A cidadania italiana por descendência voltou a ser tema central de discussão após uma recente decisão da Corte Constitucional italiana. O tribunal rejeitou um questionamento sobre as restrições da nova legislação, mas a questão ainda não possui um desfecho definitivo.

A análise envolve mudanças criadas pelo Decreto-Lei nº 36/2025, que foi convertido na Lei nº 74/2025, alterando as regras para o reconhecimento da cidadania italiana. Embora o resultado tenha sido divulgado, a sentença completa do julgamento ainda não foi publicada, o que gera expectativa sobre a fundamentação jurídica que esclarecerá o alcance real da decisão.

A empresária Ariela Tamagno Rech, CEO da TMG Cidadania Italiana, está atenta aos desdobramentos diretamente na Itália. Ela destaca que, apesar de já se conhecer o resultado, os argumentos jurídicos da Corte ainda não foram revelados, tornando qualquer interpretação definitiva prematura.

“Sabemos qual foi o resultado, mas ainda não conhecemos os argumentos jurídicos adotados pela Corte. Por isso, qualquer interpretação definitiva precisa aguardar a publicação da decisão completa”, explica.

A decisão da Corte analisou um questionamento do Tribunal de Torino, que contestava a constitucionalidade das restrições introduzidas pela nova legislação. No comunicado, a Corte Constitucional rejeitou os argumentos apresentados, mas especialistas alertam que isso representa apenas uma parte do processo, dado que a fundamentação jurídica ainda não foi divulgada.

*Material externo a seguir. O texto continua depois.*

(** The text [mls_sid_to_context] writes. *)
Lemma mls_print_text p c :
  mls_names p -> mls_enabled p = true -> level_ok p (mr_low (c_range c)) -> level_ok p (mr_high (c_range c)) ->
  mls_sid_to_context p c = Some (":" ++ range_text p (c_range c))%string.
Proof.
  intros Hn He H0 H1. unfold mls_sid_to_context, range_text. rewrite He. cbn [negb].
  rewrite level_print_text by done. cbn [mbind option_bind]. destruct (mls_level_eq _ _); [done|].
  rewrite level_print_text by done. by rewrite !string_app_assoc.
Qed.

(** ** Scanning *)

Lemma str_all_impl (f g : ascii -> bool) s : (forall c, f c = true -> g c = true) -> str_all f s = true -> str_all g s = true.
Proof.
  intros Hfg. induction s as [|c s IH]; cbn; [done|]. rewrite !andb_true_iff. intros [H1 H2]. split; [by apply Hfg|by apply IH].
Qed.

Lemma str_all_app f x y : str_all f (x ++ y)%string = str_all f x && str_all f y.
Proof. induction x as [|c x IH]; [done|]. rewrite append_cons. cbn. by rewrite IH, andb_assoc. Qed.

(** The text starts with a delimiter, or is at its end. *)
Definition stops (stop : ascii -> bool) (s : string) : bool :=
  match s with EmptyString => true | String c _ => is_nul c || stop c end.

Lemma scan_stop stop tok rest :
  str_all (fun c => negb (is_nul c || stop c)) tok = true -> stops stop rest = true -> scan stop (tok ++ rest) = (tok, rest).
Proof.
  intros Ht Hr. induction tok as [|c tok IH].
  - rewrite append_nil_l. destruct rest as [|c rest]; [done|]. cbn in *. by rewrite Hr.
  - rewrite append_cons. cbn in *. apply andb_prop in Ht as [Hc Ht]. apply negb_true_iff in Hc. rewrite Hc.
    by rewrite IH.
Qed.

Para Ariela, essa etapa é essencial para entender os efeitos práticos da decisão. A falta de clareza sobre os fundamentos jurídicos que levaram a Corte a essa conclusão gera incertezas entre os interessados.

“Neste momento, sabemos qual foi o resultado, mas ainda precisamos entender os fundamentos jurídicos que levaram a Corte a essa conclusão”, afirma.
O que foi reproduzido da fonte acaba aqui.